Three major benefits have been identified by the experts.
1. Data documentation. First, as contribution is seen as a more detailed and fine-grained description of data with respect to the specific information necessary for scientific use. This has been stated by three experts.
2. Data linking. Three experts have claimed that the enrichment of data, e.g. statistics, with context information would be a value addition for researchers. But they also have doubts with respect to choosing context information to link to, which is relevant to a preferably large group of researchers. This once again pertains to the variety of research interests.
3. Data matching. The third expected benefit, which has also been named by three experts, is the creation and availability of mappings between entries of code lists, which is used when enriching or integrating data according to specific key variables.

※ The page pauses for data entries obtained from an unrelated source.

(** * typescene: UIListController and UIMenu

    A shallow embedding of the list controller (reconciliation of a windowed
    view over a managed list, focus tracking, arrow key navigation) and of the
    menu (builder population, selection propagation), with the properties of
    the specification stated over it.

    JavaScript numbers that hold indices and counts are integers [Z];
    [undefined] is [None]; object identity ([===]) is equality of the
    [managedId] every managed object carries. *)

From Stdlib Require Import ZArith Lia.
From stdpp Require Import base option list gmap fin_maps strings pretty.

Local Open Scope Z_scope.

(** ** Exceptions *)

Inductive Result (A : Type) : Type :=
| Ok (value : A)
| Throw (message : string).
Arguments Ok {A} value.
Arguments Throw {A} message.

Global Instance Result_ret : MRet Result := λ A a, Ok a.

Global Instance Result_bind : MBind Result := λ A B k r,
  match r with
  | Ok a => k a
  | Throw m => Throw m
  end.

(** ** Managed objects and components *)

(** A domain object of the backing list: its identity is its [managedId]. *)
Record ManagedObject : Type := { managedId : nat }.

Global Instance ManagedObject_eq_dec : EqDecision ManagedObject.
Proof. solve_decision. Defined.
Lemma getsize_writes_nothing (calls : list Op) :
  Forall (λ o, ∃ p, o = OpGetsize p) calls → Forall (λ o, writes o = false) calls.
Proof. intros H. eapply Forall_impl; [exact H|]. by intros o [p ->]. Qed.

Ltac nowrite :=
  repeat first
    [ assumption
    | apply recovery_calls_write_nothing
    | apply Forall_nil_2
    | apply Forall_app; split
    | apply Forall_cons; split; [reflexivity|] ].

(** X14. [main] never creates a file and never writes into one, whatever
    the directory and the arguments: no call it issues is a touch, an open
    for writing or a dump, and the directory it leaves is the one it found
    or the one recovery makes of it. *)
Theorem main_never_writes (ext : Externals) (wd : string)
    (process_count instance_count instance : Z) (fs : gmap string content) :
  ∃ r w',
    run (main ext wd process_count instance_count instance) (boot fs) = (r, w') ∧
    Forall (λ o, writes o = false) (log w') ∧
    (files w' = fs ∨
     ∃ w1, run (main_recover wd) (boot fs) = (Ok tt, w1) ∧ files w' = files w1).
Proof.
  unfold main, run, boot. unfold mbind at 1, M_bind at 1.
  unfold os_path_exists at 1, syscall at 1. simpl.
  destruct (fs !! os_path_join wd "all_pairs.pkl") as [c|] eqn:Hpairs; simpl;
    [|eexists _, _; split_and!; [done|nowrite|by left]].
  unfold mbind at 1, M_bind at 1. unfold mbind at 1, M_bind at 1.
  unfold pickle_load at 1, syscall at 1. simpl. rewrite Hpairs.
  destruct c as [|[n|pairs|l]]; simpl;
    try (eexists _, _; split_and!; [done|nowrite|by left]).
  unfold mbind at 1, M_bind at 1.
  match goal with
  | |- context [load_minhashes ext wd {| files := fs; log := ?l; kill_after := None |}] =>
      destruct (load_minhashes_any ext wd fs l)
        as (r & extra & Hload & Hextra%getsize_writes_nothing & Hr)
  end.
  rewrite Hload.
  destruct Hr as [[-> _]|[-> _]];
    [|eexists _, _; split_and!; [done|simpl; nowrite|by left]].
  unfold mbind at 1, M_bind at 1.
  destruct (instance_count =? 0); simpl;
    [eexists _, _; split_and!; [done|simpl; nowrite|by left]|].
  unfold mbind at 1, M_bind at 1. rewrite main_recover_run_from.
  unfold mbind at 1, M_bind at 1.
  assert (Hrec : ∃ w1, main_recover wd {| files := fs; log := []; kill_after := None |}
                       = (Ok tt, w1) ∧ recovered wd fs = files w1).
  { eexists. split; [apply (main_recover_run wd fs)|done]. }
  match goal with
  | |- context [main_load_checkpoint wd ?s {| files := ?f; log := ?l; kill_after := None |}] =>
      destruct (main_load_checkpoint_from wd s f l) as (extra' & Hck & Hextra')
  end.
  rewrite Hck.
  destruct (recovered wd fs !! checkpoint_file wd) as [[|[n|l|l]]|];
    try (eexists _, _; split_and!; [done|simpl; nowrite|by right]).
  all: match goal with
       | |- context [main_drive ?p ?t ?d ?c ?n ?b ?ps ?w] =>
           destruct (main_drive_any p t d c n b ps w) as (r & Hdrive & Hr)
       end;
       rewrite Hdrive; exists r; eexists;
       split_and!; [done|simpl; nowrite|by right].
Qed.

3.2 Prototypical Semantic Data Library for the Social Sciences
This especially refers to the mappings of structural information like geographical regions, electoral wards, etc. that have to be done repeatedly and which could be omitted, if such mapping information were available for reuse.
An additional benefit, as identified by the participants, lies in the possibility of an easy search for available and relevant data based on detailed data documentation. This has been named by two experts. The following benefits have each been claimed by one expert. They could imagine a technical possibility for an easy connection of data, better cross-search over data sets for, e.g. similar variables, and accessing everything that they need together at one time, i.e. data that simultaneously offers precise and detailed documentation, relevant literature and context information.